Unions 0:6-Klatsche in Dortmund in der Analyse Unions 0:6-Klatsche in Dortmund in der Analyse: Mittendrin und doch nicht dabei

Stand: 23.02.2025 07:17 Uhr

Die deutliche Niederlage des 1. FC Union Berlin bei Borussia Dortmund brachte viele Besonderheiten mit sich. Weil sich die Klatsche zunächst gar nicht andeutete. Und schließlich erschreckende Probleme zu Tage beförderte. Von Ilja Behnisch

Selbst als alles vorbei war, selbst als mit dem 0:6 bei Borussia Dortmund die sechsthöchste Pflichtspielniederlage in der Geschichte des 1. FC Union besiegelt war, selbst als die Spieler schon vor ihren mitgereisten Fans standen, um sich gegenseitig nochmal ein herzliches "Eisern" zu wünschen, trafen sie noch die falsche Entscheidung.

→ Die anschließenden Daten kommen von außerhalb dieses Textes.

(** ** Runs of the node *)

Lemma run_invariant (H : Helpers) (evs : list event) (s : Node H)
    (acc : option PoseTuple) (p : PoseTuple) :
  (forall q, acc = Some q -> last_pose s = Some q /\ particles s <> None) ->
  no_abort evs s ->
  last_processed evs s acc = Some p ->
  last_pose (run evs s) = Some p /\ particles (run evs s) <> None.
Proof.
  revert s acc. induction evs as [|e evs IH]; intros s acc Hacc Hnf Hlp.
  - simpl in *. apply Hacc. exact Hlp.
  - cbn [run]. cbn [last_processed] in Hlp. destruct Hnf as [Hnf1 Hnf].
    eapply IH; [|exact Hnf|exact Hlp].
    intros q Hq. destruct e as [stamp pose | msg | ranges].
    + (* initial pose *)
      cbn [outcome_of dispatch] in *. destruct (Hacc q Hq) as [Hl Hp].
      split.
      * apply (initial_pose_keeps_last_pose H stamp pose q s Hl).
      * apply (initial_pose_keeps_particles H stamp pose s Hp).
    + (* odometry *)
      cbn [outcome_of dispatch] in *.
      pose proof (update_cases H msg s) as Hc.
      destruct (snd (update msg s)) as [ | | |d|ex|ex] eqn:Eo.
      * rewrite Hc. apply Hacc. exact Hq.
      * destruct Hc as ([Hn | Hn] & _).
        -- destruct (Hacc q Hq) as [Hl _]. congruence.
        -- destruct (Hacc q Hq) as [_ Hp]. congruence.
      * destruct Hc as (Hs & _). rewrite Hs. apply Hacc. exact Hq.
      * destruct Hc as (Hl & Hp & _). inversion Hq; subst q. auto.
      * destruct Hc as (Hl & Hp). rewrite Hl, Hp. apply Hacc. exact Hq.
      * exfalso. apply (Hnf1 ex). reflexivity.
    + (* scan *)
      cbn [outcome_of dispatch] in *. apply Hacc. exact Hq.
Qed.


Lemma not_below_one_metre :
  below_motion_threshold
    (delta_of still_helpers (mkPoseTuple 0 0 0) (mkPoseTuple 1 0 0)) = false.
Proof.
  destruct (below_motion_threshold _) eqn:E; [|reflexivity].
  apply below_motion_threshold_true in E. destruct E as [E _].
  cbn in E. replace (0 - 0) with 0 in E by ring.
  replace (0 * (0 * 1)) with (0 ^ 2) in E by ring.
  replace ((0 - 1) * ((0 - 1) * 1)) with ((0 - 1) ^ 2) in E by ring.
  rewrite sqrt_along_x, Rabs_left in E; lra.
Qed.

Lemma below_one_millimetre :
  below_motion_threshold
    (delta_of still_helpers (mkPoseTuple 1 0 0)
       (mkPoseTuple (1 + 1 / 1000) 0 0)) = true.
Proof.
  apply below_motion_threshold_true. cbn.
  replace (0 - 0) with 0 by ring.
  replace ((1 - (1 + 1 / 1000)) * ((1 - (1 + 1 / 1000)) * 1) + 0 * (0 * 1))
    with ((- (1 / 1000)) ^ 2 + 0 ^ 2) by ring.
  rewrite sqrt_along_x, Rabs_left; lra.
Qed.


(** * Further properties of the node *)

(** ** preprocess_map *)

Lemma list_set_app_length {A : Type} (l1 l2 : list A) (a v : A) :
  list_set (length l1) v (l1 ++ a :: l2) = l1 ++ v :: l2.
Proof.
  induction l1 as [|b l1 IH]; simpl; [reflexivity | now rewrite IH].
Qed.

Lemma fold_result_app {A S : Type} (f : S -> A -> result S) (l1 l2 : list A)
    (s : S) :
  fold_result f (l1 ++ l2) s = s' <- fold_result f l1 s ;; fold_result f l2 s'.
Proof.
  revert s. induction l1 as [|a l1 IH]; intros s; simpl; [reflexivity|].
  destruct (f s a) as [s1 | e]; simpl; [apply IH | reflexivity].
Qed.

(** A loop one of whose iterations raises in every state raises, when the
    body knows one exception only. *)
Lemma fold_result_raises {A S : Type} (f : S -> A -> result S) (ex : exn)
    (l : list A) (a0 : A) :
  (forall s a e, f s a = Raise e -> e = ex) ->
  In a0 l -> (forall s, f s a0 = Raise ex) ->
  forall s, fold_result f l s = Raise ex.
Proof.
  intros Hex Hin Hbad. induction l as [|a l IH]; intros s; [contradiction|].
  simpl. destruct (f s a) as [s1 | e] eqn:E.
  - simpl. destruct Hin as [-> | Hin]; [rewrite Hbad in E; discriminate|].
    now apply IH.
  - simpl. now rewrite (Hex _ _ _ E).
Qed.

Lemma fold_result_exn {A S : Type} (f : S -> A -> result S) (ex : exn)
    (l : list A) :
  (forall s a e, f s a = Raise e -> e = ex) ->
  forall s e, fold_result f l s = Raise e -> e = ex.
Proof.
  intros Hex. induction l as [|a l IH]; intros s e; simpl; [discriminate|].
  destruct (f s a) as [s1 | e1] eqn:E; simpl.
  - apply IH.
  - intros E'. inversion E'; subst. now apply (Hex _ _ _ E).
Qed.

Lemma map_cell_exn (m : OccupancyGrid) (x0 y0 : nat)
    (st : list (R * R) * nat) (e : exn) :
  map_cell m x0 st y0 = Raise e -> e = IndexError.
Proof.
  unfold map_cell. destruct (nth_error _ _) as [v|]; [|congruence].
  destruct (occupied_b v); [|discriminate].
  destruct (Nat.ltb _ _); [discriminate | congruence].
Qed.

Section Column.

Variable m : OccupancyGrid.

Lemma inner_loop_spec (x0 : nat) (ys : list nat) (written : list (R * R))
    (k : nat) :
  (forall y0, In y0 ys -> (x0 + y0 * width m < length (data m))%nat) ->
  (length (flat_map (grid_cell m x0) ys) <= k)%nat ->
  fold_result (map_cell m x0) ys
    (written ++ repeat (0, 0) k, length written)
  = Ok (written ++ flat_map (grid_cell m x0) ys
          ++ repeat (0, 0) (k - length (flat_map (grid_cell m x0) ys)),
        (length written + length (flat_map (grid_cell m x0) ys))%nat).
Proof.
  revert written k. induction ys as [|y0 ys IH]; intros written k Hin Hk.
  - simpl. rewrite Nat.sub_0_r, Nat.add_0_r. reflexivity.
  - cbn [fold_result flat_map]. unfold map_cell at 1.
    assert (Hy : (x0 + y0 * width m < length (data m))%nat)
      by (apply Hin; now left).
    rewrite (nth_error_nth' (data m) 0%Z Hy). cbn [fst snd].
    cbn [flat_map] in Hk. rewrite length_app in Hk.
    assert (Hc : grid_cell m x0 y0
                 = if occupied_b (nth (x0 + y0 * width m) (data m) 0%Z)
                   then [cell_coordinate m x0 y0] else [])
      by reflexivity.
    destruct (occupied_b (nth (x0 + y0 * width m) (data m) 0%Z));
      rewrite Hc in *; cbn [length] in Hk.
    + destruct k as [|k]; [lia|].
      rewrite length_app, repeat_length.
      destruct (Nat.ltb_spec (length written) (length written + S k));
        [|lia].
      cbn [bind repeat]. rewrite list_set_app_length.
      replace (written ++ cell_coordinate m x0 y0 :: repeat (0, 0) k)
        with ((written ++ [cell_coordinate m x0 y0]) ++ repeat (0, 0) k)
        by (rewrite <- app_assoc; reflexivity).
      replace (S (length written))
        with (length (written ++ [cell_coordinate m x0 y0]))
        by (rewrite length_app; simpl; lia).
      rewrite IH by (try (intros; apply Hin; now right); lia).
      rewrite !length_app. cbn [length app]. rewrite <- !app_assoc.
      cbn [app].
      replace (S k - (1 + length (flat_map (grid_cell m x0) ys)))%nat
        with (k - length (flat_map (grid_cell m x0) ys))%nat by lia.
      rewrite Nat.add_assoc. reflexivity.
    + cbn [bind app length].
      rewrite IH by (try (intros; apply Hin; now right); lia).
      reflexivity.
Qed.

Lemma outer_loop_spec (xs : list nat) (written : list (R * R)) (k : nat) :
  (forall x0 y0, In x0 xs -> In y0 (seq 0 (height m)) ->
                 (x0 + y0 * width m < length (data m))%nat) ->
  (length (flat_map (fun x0 => flat_map (grid_cell m x0) (seq 0 (height m))) xs)
   <= k)%nat ->
  fold_result
    (fun st x0 => fold_result (map_cell m x0) (seq 0 (height m)) st) xs
    (written ++ repeat (0, 0) k, length written)
  = Ok (written
          ++ flat_map (fun x0 => flat_map (grid_cell m x0) (seq 0 (height m))) xs
          ++ repeat (0, 0)
               (k - length (flat_map
                              (fun x0 => flat_map (grid_cell m x0) (seq 0 (height m)))
                              xs)),
        (length written
         + length (flat_map (fun x0 => flat_map (grid_cell m x0) (seq 0 (height m)))
                     xs))%nat).
Proof.
  revert written k. induction xs as [|x0 xs IH]; intros written k Hin Hk.
  - simpl. rewrite Nat.sub_0_r, Nat.add_0_r. reflexivity.
  - cbn [fold_result flat_map]. cbn [flat_map] in Hk.
    rewrite length_app in Hk.
    rewrite inner_loop_spec
      by (try (intros; apply Hin; [now left | assumption]); lia).
    cbn [bind]. rewrite app_assoc.
    replace (length written
             + length (flat_map (grid_cell m x0) (seq 0 (height m))))%nat
      with (length (written ++ flat_map (grid_cell m x0) (seq 0 (height m))))
      by apply length_app.
    rewrite IH by (try (intros; apply Hin; [now right | assumption]); lia).
    rewrite !length_app, <- !app_assoc.
    rewrite Nat.sub_add_distr, Nat.add_assoc. reflexivity.
Qed.

End Column.

Lemma list_sum_map_add {A : Type} (f g : A -> nat) (l : list A) :
  list_sum (map (fun a => (f a + g a)%nat) l)
  = (list_sum (map f l) + list_sum (map g l))%nat.
Proof.
  induction l as [|a l IH]; simpl; [reflexivity | rewrite IH; lia].
Qed.

Lemma map_seq_shift {B : Type} (h : nat -> B) (a c len : nat) :
  map (fun i => h (a + i)%nat) (seq c len) = map h (seq (a + c) len).
Proof.
  revert c. induction len as [|len IH]; intros c; simpl; [reflexivity|].
  rewrite IH. replace (a + S c)%nat with (S (a + c)) by lia. reflexivity.
Qed.

Lemma firstn_snoc {A : Type} (d : A) (n : nat) (l : list A) :
  (n < length l)%nat -> firstn (S n) l = firstn n l ++ [nth n l d].
Proof.
  revert n. induction l as [|a l IH]; intros n Hn; simpl in Hn; [lia|].
  destruct n as [|n]; [reflexivity|].
  change (firstn (S (S n)) (a :: l)) with (a :: firstn (S n) l).
  rewrite IH by lia. reflexivity.
Qed.

Lemma count_firstn {A : Type} (p : A -> bool) (d : A) (n : nat) (l : list A) :
  (n <= length l)%nat ->
  length (filter p (firstn n l))
  = list_sum (map (fun i => if p (nth i l d) then 1 else 0)%nat (seq 0 n)).
Proof.
  induction n as [|n IH]; intros Hn; [reflexivity|].
  rewrite (firstn_snoc d) by lia.
  rewrite filter_app, length_app, seq_S, map_app, list_sum_app, IH by lia.
  simpl. destruct (p (nth n l d)); reflexivity.
Qed.

Lemma length_grid_cell (m : OccupancyGrid) (x0 y0 : nat) :
  length (grid_cell m x0 y0)
  = if occupied_b (nth (x0 + y0 * width m) (data m) 0%Z) then 1%nat else 0%nat.
Proof.
  unfold grid_cell. destruct (occupied_b _); reflexivity.
Qed.

(** Visiting the cells column by column counts the same entries as reading
    [data] from its start. *)
Lemma count_by_columns (m : OccupancyGrid) (h : nat) :
  length (flat_map (fun x0 => flat_map (grid_cell m x0) (seq 0 h))
                   (seq 0 (width m)))
  = list_sum (map (fun i => if occupied_b (nth i (data m) 0%Z)
                            then 1 else 0)%nat
                  (seq 0 (width m * h))).
Proof.
  induction h as [|h IH].
  - rewrite Nat.mul_0_r, length_flat_map. simpl seq at 1.
    induction (seq 0 (width m)); simpl; auto.
  - rewrite length_flat_map.
    rewrite (map_ext _
               (fun x0 => (length (flat_map (grid_cell m x0) (seq 0 h))
                           + (if occupied_b
                                   (nth (h * width m + x0) (data m) 0%Z)
                              then 1 else 0))%nat)).
    2:{ intros x0. rewrite seq_S, flat_map_app, length_app. simpl flat_map.
        rewrite app_nil_r, length_grid_cell.
        replace (x0 + h * width m)%nat with (h * width m + x0)%nat by lia.
        reflexivity. }
    rewrite list_sum_map_add, <- length_flat_map, IH.
    rewrite (map_seq_shift
               (fun i => if occupied_b (nth i (data m) 0%Z) then 1 else 0)%nat
               (h * width m) 0 (width m)).
    replace (width m * S h)%nat with (width m * h + width m)%nat by lia.
    rewrite seq_app, map_app, list_sum_app.
    replace (h * width m + 0)%nat with (0 + width m * h)%nat by lia.
    reflexivity.
Qed.

Lemma occupied_count (m : OccupancyGrid) :
  (width m * height m <= length (data m))%nat ->
  (length (occupied_cells m)
   + length (filter occupied_b (skipn (width m * height m) (data m))))%nat
  = length (filter occupied_b (data m)).
Proof.
  intros Hle. unfold occupied_cells.
  rewrite count_by_columns, <- (count_firstn occupied_b 0%Z) by exact Hle.
  rewrite <- length_app, <- filter_app, firstn_skipn. reflexivity.
Qed.

Lemma cell_in_grid (w h x0 y0 : nat) :
  (x0 < w)%nat -> (y0 < h)%nat -> (x0 + y0 * w < w * h)%nat.
Proof. intros Hx Hy. nia. Qed.

(** The loops of [preprocess_map] on a grid whose data covers every cell. *)
Lemma preprocess_map_covered (m : OccupancyGrid) :
  (width m * height m <= length (data m))%nat ->
  preprocess_map m
  = Ok (occupied_cells m
          ++ repeat (0, 0)
               (length (filter occupied_b
                          (skipn (width m * height m) (data m))))).
Proof.
  intros Hle. unfold preprocess_map.
  pose proof (occupied_count m Hle) as Hc.
  pose proof (outer_loop_spec m (seq 0 (width m)) []
                (length (filter occupied_b (data m)))) as Hloop.
  cbn [app length] in Hloop. rewrite Hloop.
  - cbn [bind fst]. fold (occupied_cells m).
    replace (length (filter occupied_b (data m)) - length (occupied_cells m))%nat
      with (length (filter occupied_b (skipn (width m * height m) (data m))))
      by lia.
    reflexivity.
  - intros x0 y0 Hx Hy. apply in_seq in Hx. apply in_seq in Hy.
    pose proof (cell_in_grid (width m) (height m) x0 y0 ltac:(lia) ltac:(lia)).
    lia.
  - fold (occupied_cells m). lia.
Qed.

Wer in die Gesichter von Rani Khedira, Frederik Rönnow und Co. blickte, sah grenzenlose Leere.
 
Dabei wäre so etwas wie Fassungslosigkeit weitaus angebrachter gewesen. Denn es war ein reichlich absurdes Spiel, dass die beiden Mannschaft da in den Abend gestellt hatten.
 
Absurd, weil das Ergebnis noch deutlich höher hätte ausfallen können für die Dortmunder, die allerdings, absurd absurd, gar nicht mal sonderlich gut spielten. Und dann, absurd, absurd, absurd, war Union gar nicht mal so richtig, richtig schlecht. Wobei die beiden letzten Punkte den Vorbehalt haben, nur für die ersten 75 bis 80 Minuten der Begegnung zu gelten.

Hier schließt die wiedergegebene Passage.